-- Data for the task follows --

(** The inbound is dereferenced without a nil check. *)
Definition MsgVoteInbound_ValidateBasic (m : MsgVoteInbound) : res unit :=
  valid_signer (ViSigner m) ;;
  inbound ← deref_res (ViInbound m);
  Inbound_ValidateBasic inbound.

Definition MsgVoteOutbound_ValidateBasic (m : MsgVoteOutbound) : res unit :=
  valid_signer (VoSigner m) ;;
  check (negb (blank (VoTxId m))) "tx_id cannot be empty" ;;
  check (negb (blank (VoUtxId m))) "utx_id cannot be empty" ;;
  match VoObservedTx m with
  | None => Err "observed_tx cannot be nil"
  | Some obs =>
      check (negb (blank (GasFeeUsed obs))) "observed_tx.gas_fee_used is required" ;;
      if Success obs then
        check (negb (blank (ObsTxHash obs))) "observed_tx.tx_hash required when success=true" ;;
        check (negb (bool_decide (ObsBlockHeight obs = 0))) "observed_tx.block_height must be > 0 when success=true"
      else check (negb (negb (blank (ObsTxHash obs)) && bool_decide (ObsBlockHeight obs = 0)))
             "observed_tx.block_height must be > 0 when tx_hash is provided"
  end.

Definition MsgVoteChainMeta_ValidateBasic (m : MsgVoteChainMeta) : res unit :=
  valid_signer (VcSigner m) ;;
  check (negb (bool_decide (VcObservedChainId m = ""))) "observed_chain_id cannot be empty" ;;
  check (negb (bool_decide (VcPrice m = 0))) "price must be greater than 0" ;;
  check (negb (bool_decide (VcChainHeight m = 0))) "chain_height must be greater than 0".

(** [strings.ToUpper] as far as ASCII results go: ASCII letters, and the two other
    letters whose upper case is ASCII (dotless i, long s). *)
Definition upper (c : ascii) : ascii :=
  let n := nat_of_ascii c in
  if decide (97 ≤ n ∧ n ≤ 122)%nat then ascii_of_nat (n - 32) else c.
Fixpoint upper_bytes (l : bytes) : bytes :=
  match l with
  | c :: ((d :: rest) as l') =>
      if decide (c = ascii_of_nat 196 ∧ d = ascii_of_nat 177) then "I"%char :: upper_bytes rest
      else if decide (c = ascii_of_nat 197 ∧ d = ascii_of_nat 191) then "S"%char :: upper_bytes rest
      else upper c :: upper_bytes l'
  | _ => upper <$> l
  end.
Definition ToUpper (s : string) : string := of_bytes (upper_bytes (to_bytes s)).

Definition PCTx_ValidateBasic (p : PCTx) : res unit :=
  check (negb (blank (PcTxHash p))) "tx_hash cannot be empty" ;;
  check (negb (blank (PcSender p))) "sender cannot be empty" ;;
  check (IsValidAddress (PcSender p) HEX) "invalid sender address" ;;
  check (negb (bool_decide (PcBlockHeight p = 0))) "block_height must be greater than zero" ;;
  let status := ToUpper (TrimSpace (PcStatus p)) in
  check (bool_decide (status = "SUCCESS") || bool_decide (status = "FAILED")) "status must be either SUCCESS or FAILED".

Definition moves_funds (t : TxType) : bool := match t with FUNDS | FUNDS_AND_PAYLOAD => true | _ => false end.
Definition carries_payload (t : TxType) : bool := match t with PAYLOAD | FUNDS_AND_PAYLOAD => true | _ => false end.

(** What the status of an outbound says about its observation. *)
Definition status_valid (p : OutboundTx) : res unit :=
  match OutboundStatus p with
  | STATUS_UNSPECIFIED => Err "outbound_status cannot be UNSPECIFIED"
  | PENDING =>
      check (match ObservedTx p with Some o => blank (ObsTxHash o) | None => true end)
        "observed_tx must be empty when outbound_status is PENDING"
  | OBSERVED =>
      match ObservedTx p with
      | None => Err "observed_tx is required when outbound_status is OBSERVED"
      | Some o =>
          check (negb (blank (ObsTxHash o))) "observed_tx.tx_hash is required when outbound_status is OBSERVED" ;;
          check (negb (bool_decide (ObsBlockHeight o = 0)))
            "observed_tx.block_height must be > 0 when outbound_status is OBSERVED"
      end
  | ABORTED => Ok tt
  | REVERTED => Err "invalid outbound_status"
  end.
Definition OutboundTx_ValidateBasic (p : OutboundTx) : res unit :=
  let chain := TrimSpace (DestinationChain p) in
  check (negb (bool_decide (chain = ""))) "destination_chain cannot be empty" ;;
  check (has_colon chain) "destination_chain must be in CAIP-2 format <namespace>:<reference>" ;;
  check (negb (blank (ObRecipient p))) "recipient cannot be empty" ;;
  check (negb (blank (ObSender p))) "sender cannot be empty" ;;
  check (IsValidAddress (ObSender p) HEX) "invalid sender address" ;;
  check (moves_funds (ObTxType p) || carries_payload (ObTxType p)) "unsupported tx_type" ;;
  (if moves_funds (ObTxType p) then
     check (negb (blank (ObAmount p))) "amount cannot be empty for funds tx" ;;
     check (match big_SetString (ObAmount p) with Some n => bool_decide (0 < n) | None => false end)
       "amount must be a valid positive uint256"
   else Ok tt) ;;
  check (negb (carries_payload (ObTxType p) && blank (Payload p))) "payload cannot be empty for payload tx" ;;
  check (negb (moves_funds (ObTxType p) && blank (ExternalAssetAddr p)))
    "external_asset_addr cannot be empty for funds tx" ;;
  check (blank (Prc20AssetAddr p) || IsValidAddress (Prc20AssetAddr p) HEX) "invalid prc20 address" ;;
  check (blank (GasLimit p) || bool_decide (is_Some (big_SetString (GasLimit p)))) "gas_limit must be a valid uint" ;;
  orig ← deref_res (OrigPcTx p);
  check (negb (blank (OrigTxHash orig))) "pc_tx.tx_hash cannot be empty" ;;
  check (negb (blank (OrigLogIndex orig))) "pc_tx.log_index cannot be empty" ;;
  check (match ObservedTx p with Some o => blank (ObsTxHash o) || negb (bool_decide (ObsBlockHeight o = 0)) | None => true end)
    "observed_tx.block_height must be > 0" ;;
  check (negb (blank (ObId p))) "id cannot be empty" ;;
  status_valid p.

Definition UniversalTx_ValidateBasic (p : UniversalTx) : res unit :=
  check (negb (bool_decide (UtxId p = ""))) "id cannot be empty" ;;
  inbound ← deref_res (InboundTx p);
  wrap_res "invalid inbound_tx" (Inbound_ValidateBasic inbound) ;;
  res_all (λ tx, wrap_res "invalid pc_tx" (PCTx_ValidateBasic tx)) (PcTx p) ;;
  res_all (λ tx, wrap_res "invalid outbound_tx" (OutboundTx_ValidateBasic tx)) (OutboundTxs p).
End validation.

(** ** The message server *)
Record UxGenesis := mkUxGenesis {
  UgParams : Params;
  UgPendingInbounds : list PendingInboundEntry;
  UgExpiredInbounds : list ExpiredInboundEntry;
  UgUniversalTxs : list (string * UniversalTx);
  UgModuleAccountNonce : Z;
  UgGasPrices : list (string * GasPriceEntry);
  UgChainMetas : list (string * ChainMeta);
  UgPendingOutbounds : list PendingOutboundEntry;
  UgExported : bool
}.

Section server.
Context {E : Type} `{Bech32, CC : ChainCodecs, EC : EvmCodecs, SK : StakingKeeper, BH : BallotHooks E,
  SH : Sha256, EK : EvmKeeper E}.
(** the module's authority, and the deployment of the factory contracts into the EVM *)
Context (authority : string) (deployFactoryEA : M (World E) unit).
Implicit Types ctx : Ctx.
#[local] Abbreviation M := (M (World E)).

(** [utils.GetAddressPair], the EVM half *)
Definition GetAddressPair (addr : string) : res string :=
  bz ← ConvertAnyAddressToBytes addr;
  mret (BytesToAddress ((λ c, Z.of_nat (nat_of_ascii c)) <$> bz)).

-- Data for the task concluded --

[Work item]:
From the first line to the last, return the data exactly as written.

[Answer section]:
(** The inbound is dereferenced without a nil check. *)
Definition MsgVoteInbound_ValidateBasic (m : MsgVoteInbound) : res unit :=
  valid_signer (ViSigner m) ;;
  inbound ← deref_res (ViInbound m);
  Inbound_ValidateBasic inbound.

Definition MsgVoteOutbound_ValidateBasic (m : MsgVoteOutbound) : res unit :=
  valid_signer (VoSigner m) ;;
  check (negb (blank (VoTxId m))) "tx_id cannot be empty" ;;
  check (negb (blank (VoUtxId m))) "utx_id cannot be empty" ;;
  match VoObservedTx m with
  | None => Err "observed_tx cannot be nil"
  | Some obs =>
      check (negb (blank (GasFeeUsed obs))) "observed_tx.gas_fee_used is required" ;;
      if Success obs then
        check (negb (blank (ObsTxHash obs))) "observed_tx.tx_hash required when success=true" ;;
        check (negb (bool_decide (ObsBlockHeight obs = 0))) "observed_tx.block_height must be > 0 when success=true"
      else check (negb (negb (blank (ObsTxHash obs)) && bool_decide (ObsBlockHeight obs = 0)))
             "observed_tx.block_height must be > 0 when tx_hash is provided"
  end.

Definition MsgVoteChainMeta_ValidateBasic (m : MsgVoteChainMeta) : res unit :=
  valid_signer (VcSigner m) ;;
  check (negb (bool_decide (VcObservedChainId m = ""))) "observed_chain_id cannot be empty" ;;
  check (negb (bool_decide (VcPrice m = 0))) "price must be greater than 0" ;;
  check (negb (bool_decide (VcChainHeight m = 0))) "chain_height must be greater than 0".

(** [strings.ToUpper] as far as ASCII results go: ASCII letters, and the two other
    letters whose upper case is ASCII (dotless i, long s). *)
Definition upper (c : ascii) : ascii :=
  let n := nat_of_ascii c in
  if decide (97 ≤ n ∧ n ≤ 122)%nat then ascii_of_nat (n - 32) else c.
Fixpoint upper_bytes (l : bytes) : bytes :=
  match l with
  | c :: ((d :: rest) as l') =>
      if decide (c = ascii_of_nat 196 ∧ d = ascii_of_nat 177) then "I"%char :: upper_bytes rest
      else if decide (c = ascii_of_nat 197 ∧ d = ascii_of_nat 191) then "S"%char :: upper_bytes rest
      else upper c :: upper_bytes l'
  | _ => upper <$> l
  end.
Definition ToUpper (s : string) : string := of_bytes (upper_bytes (to_bytes s)).

Definition PCTx_ValidateBasic (p : PCTx) : res unit :=
  check (negb (blank (PcTxHash p))) "tx_hash cannot be empty" ;;
  check (negb (blank (PcSender p))) "sender cannot be empty" ;;
  check (IsValidAddress (PcSender p) HEX) "invalid sender address" ;;
  check (negb (bool_decide (PcBlockHeight p = 0))) "block_height must be greater than zero" ;;
  let status := ToUpper (TrimSpace (PcStatus p)) in
  check (bool_decide (status = "SUCCESS") || bool_decide (status = "FAILED")) "status must be either SUCCESS or FAILED".

Definition moves_funds (t : TxType) : bool := match t with FUNDS | FUNDS_AND_PAYLOAD => true | _ => false end.
Definition carries_payload (t : TxType) : bool := match t with PAYLOAD | FUNDS_AND_PAYLOAD => true | _ => false end.

(** What the status of an outbound says about its observation. *)
Definition status_valid (p : OutboundTx) : res unit :=
  match OutboundStatus p with
  | STATUS_UNSPECIFIED => Err "outbound_status cannot be UNSPECIFIED"
  | PENDING =>
      check (match ObservedTx p with Some o => blank (ObsTxHash o) | None => true end)
        "observed_tx must be empty when outbound_status is PENDING"
  | OBSERVED =>
      match ObservedTx p with
      | None => Err "observed_tx is required when outbound_status is OBSERVED"
      | Some o =>
          check (negb (blank (ObsTxHash o))) "observed_tx.tx_hash is required when outbound_status is OBSERVED" ;;
          check (negb (bool_decide (ObsBlockHeight o = 0)))
            "observed_tx.block_height must be > 0 when outbound_status is OBSERVED"
      end
  | ABORTED => Ok tt
  | REVERTED => Err "invalid outbound_status"
  end.
Definition OutboundTx_ValidateBasic (p : OutboundTx) : res unit :=
  let chain := TrimSpace (DestinationChain p) in
  check (negb (bool_decide (chain = ""))) "destination_chain cannot be empty" ;;
  check (has_colon chain) "destination_chain must be in CAIP-2 format <namespace>:<reference>" ;;
  check (negb (blank (ObRecipient p))) "recipient cannot be empty" ;;
  check (negb (blank (ObSender p))) "sender cannot be empty" ;;
  check (IsValidAddress (ObSender p) HEX) "invalid sender address" ;;
  check (moves_funds (ObTxType p) || carries_payload (ObTxType p)) "unsupported tx_type" ;;
  (if moves_funds (ObTxType p) then
     check (negb (blank (ObAmount p))) "amount cannot be empty for funds tx" ;;
     check (match big_SetString (ObAmount p) with Some n => bool_decide (0 < n) | None => false end)
       "amount must be a valid positive uint256"
   else Ok tt) ;;
  check (negb (carries_payload (ObTxType p) && blank (Payload p))) "payload cannot be empty for payload tx" ;;
  check (negb (moves_funds (ObTxType p) && blank (ExternalAssetAddr p)))
    "external_asset_addr cannot be empty for funds tx" ;;
  check (blank (Prc20AssetAddr p) || IsValidAddress (Prc20AssetAddr p) HEX) "invalid prc20 address" ;;
  check (blank (GasLimit p) || bool_decide (is_Some (big_SetString (GasLimit p)))) "gas_limit must be a valid uint" ;;
  orig ← deref_res (OrigPcTx p);
  check (negb (blank (OrigTxHash orig))) "pc_tx.tx_hash cannot be empty" ;;
  check (negb (blank (OrigLogIndex orig))) "pc_tx.log_index cannot be empty" ;;
  check (match ObservedTx p with Some o => blank (ObsTxHash o) || negb (bool_decide (ObsBlockHeight o = 0)) | None => true end)
    "observed_tx.block_height must be > 0" ;;
  check (negb (blank (ObId p))) "id cannot be empty" ;;
  status_valid p.

Definition UniversalTx_ValidateBasic (p : UniversalTx) : res unit :=
  check (negb (bool_decide (UtxId p = ""))) "id cannot be empty" ;;
  inbound ← deref_res (InboundTx p);
  wrap_res "invalid inbound_tx" (Inbound_ValidateBasic inbound) ;;
  res_all (λ tx, wrap_res "invalid pc_tx" (PCTx_ValidateBasic tx)) (PcTx p) ;;
  res_all (λ tx, wrap_res "invalid outbound_tx" (OutboundTx_ValidateBasic tx)) (OutboundTxs p).
End validation.

(** ** The message server *)
Record UxGenesis := mkUxGenesis {
  UgParams : Params;
  UgPendingInbounds : list PendingInboundEntry;
  UgExpiredInbounds : list ExpiredInboundEntry;
  UgUniversalTxs : list (string * UniversalTx);
  UgModuleAccountNonce : Z;
  UgGasPrices : list (string * GasPriceEntry);
  UgChainMetas : list (string * ChainMeta);
  UgPendingOutbounds : list PendingOutboundEntry;
  UgExported : bool
}.

Section server.
Context {E : Type} `{Bech32, CC : ChainCodecs, EC : EvmCodecs, SK : StakingKeeper, BH : BallotHooks E,
  SH : Sha256, EK : EvmKeeper E}.
(** the module's authority, and the deployment of the factory contracts into the EVM *)
Context (authority : string) (deployFactoryEA : M (World E) unit).
Implicit Types ctx : Ctx.
#[local] Abbreviation M := (M (World E)).

(** [utils.GetAddressPair], the EVM half *)
Definition GetAddressPair (addr : string) : res string :=
  bz ← ConvertAnyAddressToBytes addr;
  mret (BytesToAddress ((λ c, Z.of_nat (nat_of_ascii c)) <$> bz)).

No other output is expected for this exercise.